Islamophobia is back with a vengeance. Geller, a self-appointed hate czar, catapulted herself to racist celebrity back in 2010 with shrill denouncements of an Islamic community center in Lower Manhattan near the site of the World Trade Center. Since then, her repeat warnings of Islam’s foreign threat to America have resonated powerfully in a post-9/11 world where violent protests in the Middle East over a crude anti-Muslim film have triggered a fresh wave of anxiety.
It would undoubtedly shock Geller and her Islamophobic buddies to know that Muslims have been in America for so long they could almost have formed a welcoming committee to the Daughters of the Revolution.
Consider this: Anthony “The Turk” Janszoon van Salee, son of the president of the Republic of Salé in Morocco, was among the earliest and richest settlers of Manhattan island, a devout Muslim, and the ancestor of Cornelius Vanderbilt, the Whitneys, Humphrey Bogart, and, according to family lore, Jacqueline Bouvier. That’s right: the Lady of Camelot apparently had a mixed-race Muslim as an ancestor! One of van Salee’s first properties was a farm in lower Manhattan acquired in 1638 located on the north side of the stockade along present-day Wall Street, just blocks from the Park Place Islamic center characterized by Geller as a foreign presence on sacred American soil. A defender of minorities, van Salee became the first settler of Brooklyn. Coney Island, which abutted his property, was known as “Turk’s Island” until the 19th century.

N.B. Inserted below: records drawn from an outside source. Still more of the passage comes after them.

Lemma bloom_block_roundtrip bloom :
  0 <= num_bits_ bloom < 2 ^ 32 -> 0 <= num_hash_functions_ bloom < 2 ^ 31 ->
  ReadBloom (bloom_block_bytes bloom) = Val bloom /\ len (bloom_block_bytes bloom) = 8 + len (bits_ bloom).
Proof.
  intros Hb Hf. unfold bloom_block_bytes, WriteUint32. rewrite !u32_small by lia. cbn [app].
  rewrite <-app_assoc. split.
  - unfold ReadBloom.
    pose proof (ReadUint32_app [] (num_bits_ bloom)) as HR. cbn [app] in HR.
    rewrite HR by (done || lia). cbn beta iota.
    rewrite ReadUint32_app by (autorewrite with vdb_len; lia). cbn beta iota.
    rewrite app_assoc, drop_app_length' by (by autorewrite with vdb_len).
    rewrite s32_small by lia. by destruct bloom.
  - rewrite !len_app. unfold len. rewrite !length_le_bytes. lia.
Qed.

Lemma footer_roundtrip a b c d n :
  0 <= a < 2 ^ 64 -> 0 <= b < 2 ^ 64 -> 0 <= c < 2 ^ 64 -> 0 <= d < 2 ^ 64 -> 0 <= n < 2 ^ 64 ->
  ReadFooter (footer_bytes a b c d n) = Val (mkFooter a b c d n kMagicNumber) /\
  length (footer_bytes a b c d n) = 48%nat.
Proof.
  intros Ha Hb Hc Hd Hn. unfold footer_bytes, WriteUint64. rewrite <-!app_assoc. cbn [app].
  rewrite <-(app_nil_r (le_bytes 8 kMagicNumber)). split.
  - unfold ReadFooter. pose proof (ReadUint64_app [] a) as HR. cbn [app] in HR.
    rewrite HR by (done || lia). cbn beta iota.
    rewrite ReadUint64_app by (autorewrite with vdb_len; lia). cbn beta iota. rewrite (app_assoc (le_bytes 8 a)).
    rewrite ReadUint64_app by (autorewrite with vdb_len; lia). cbn beta iota. rewrite (app_assoc (_ ++ _) (le_bytes 8 c)).
    rewrite ReadUint64_app by (autorewrite with vdb_len; lia). cbn beta iota. rewrite (app_assoc (_ ++ _) (le_bytes 8 d)).
    rewrite ReadUint64_app by (autorewrite with vdb_len; lia). cbn beta iota. rewrite (app_assoc (_ ++ _) (le_bytes 8 n)).
    rewrite ReadUint64_app by (autorewrite with vdb_len; unfold kMagicNumber; lia). done.
  - autorewrite with vdb_len. done.
Qed.

(** ** Opening a table *)

Lemma length_index_of bs : forall off, length (index_of off bs) = length bs.
Proof. induction bs as [|b bs IH]; intros off; cbn [index_of length]; [done|]. by rewrite IH. Qed.

Lemma index_of_lookup bs : forall i off b,
  bs !! i = Some b ->
  index_of off bs !! i
  = Some (mkIndexEntry (LastKey (mkBlock b 0)) (off + len (data_bytes (take i bs))) (len (block_bytes b))).
Proof.
  induction bs as [|b' bs IH]; intros [|i] off b Hb; try done.
  - injection Hb as ->. cbn [index_of take]. change (len (data_bytes [])) with 0.
    by rewrite Z.add_0_r.
  - cbn in Hb. cbn [index_of lookup list_lookup take]. rewrite (IH _ _ _ Hb), data_bytes_cons, len_app.
    do 2 f_equal. lia.
Qed.

Lemma LastKey_small b : encoded_sum b < 2 ^ 30 -> Z.of_nat (length (LastKey (mkBlock b 0))) < 2 ^ 32.
Proof.
  intros H. unfold LastKey. cbn [entries_]. destruct (last b) as [e|] eqn:El; [|done].
  apply last_Some_elem_of, encoded_sum_elem in El. unfold EncodedSize in El. lia.
Qed.

Lemma len_nonneg bs : 0 <= len bs.
Proof. unfold len. lia. Qed.

#[local] Hint Resolve len_nonneg : vdb.

Lemma index_of_ok bs : forall off,
  0 <= off -> off + len (data_bytes bs) < 2 ^ 32 -> encoded_sum (mjoin bs) < 2 ^ 30 ->
  Forall index_entry_ok (index_of off bs).
Proof.
  induction bs as [|b bs IH]; intros off Ho Hd Hs; [constructor|]. cbn [index_of].
  rewrite data_bytes_cons, len_app in Hd. rewrite mjoin_cons, encoded_sum_app in Hs.
  pose proof (len_nonneg (data_bytes bs)). pose proof (len_nonneg (block_bytes b)).
  pose proof (encoded_sum_count b). pose proof (encoded_sum_count (mjoin bs)).
  constructor; [|apply IH; lia].
  split; [apply LastKey_small; lia|]. cbn [block_offset block_size]. lia.
Qed.

Lemma table_bounds bs bloom :
  table_ok bs bloom ->
  Z.of_nat (length bs) < 2 ^ 27 /\ Z.of_nat (length (mjoin bs)) < 2 ^ 27 /\
  0 <= len (data_bytes bs) < 2 ^ 31 /\ 0 <= len (bloom_block_bytes bloom) < 2 ^ 32 /\
  Forall index_entry_ok (index_of 0 bs) /\ 0 <= len (index_block_bytes (index_of 0 bs)) < 2 ^ 32.
Proof.
  intros [Hne _ Hs Hwf [Hb Hl] Hf _].
  pose proof (count_nonempty bs Hne). pose proof (encoded_sum_count (mjoin bs)).
  pose proof (len_data_bytes bs) as Hd. pose proof (len_nonneg (data_bytes bs)).
  assert (Forall index_entry_ok (index_of 0 bs)) as Hok by (apply index_of_ok; lia).
  destruct (bloom_block_roundtrip bloom) as [_ Hbl]; [destruct Hwf; lia|done|].
  pose proof (len_nonneg (bits_ bloom)).
  destruct (index_block_roundtrip (index_of 0 bs) Hok) as [_ Hi]; [rewrite length_index_of; lia|].
  pose proof (index_of_sum bs 0 Hne). pose proof (len_nonneg (index_block_bytes (index_of 0 bs))).
  split_and!; auto; lia.
Qed.

Lemma len_table_bytes bs bloom : table_ok bs bloom -> len (table_bytes bs bloom) < 2 ^ 34.
Proof.
  intros Hok. destruct (table_bounds bs bloom Hok) as (_ & Hm & Hd & Hb & _ & Hi). unfold table_bytes.
  edestruct (footer_roundtrip (len (data_bytes bs)) (len (bloom_block_bytes bloom))
    (len (data_bytes bs) + len (bloom_block_bytes bloom)) (len (index_block_bytes (index_of 0 bs)))
    (Z.of_nat (length (mjoin bs)))) as [_ Hf]; [lia..|].
  rewrite !len_app. unfold len at 4. rewrite Hf. lia.
Qed.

Muslims are feeling unwelcome in America today, but followers of Muhammed were living here before the arrival of English in Spanish-controlled Florida and French Louisiana, where slaves were imported from the Senegambia region of Africa, home to a large Muslim population.
Influenced by the tolerance of the Enlightenment, America’s founders considered Islam’s place in the new republic despite widespread fear of Barbary pirates and a sense of European rivalry with the Ottoman Empire. As befitting a student of law in a religiously diverse land, Thomas Jefferson purchased a Quran to learn about the Islamic legal code – the same Quran that was used in the swearing in of Muslim Keith Ellison to the U.S. Congress. In 1776, John Adams published “Thoughts on Government,” which praised the prophet Muhammad as a “sober inquirer after truth.” Ben Franklin set up a non-sectarian meeting house in Philadelphia, declaring in his autobiography that “even if the Mufti of Constantinople were to send a missionary to preach Mohammedanism to us, he would find a pulpit at his service.”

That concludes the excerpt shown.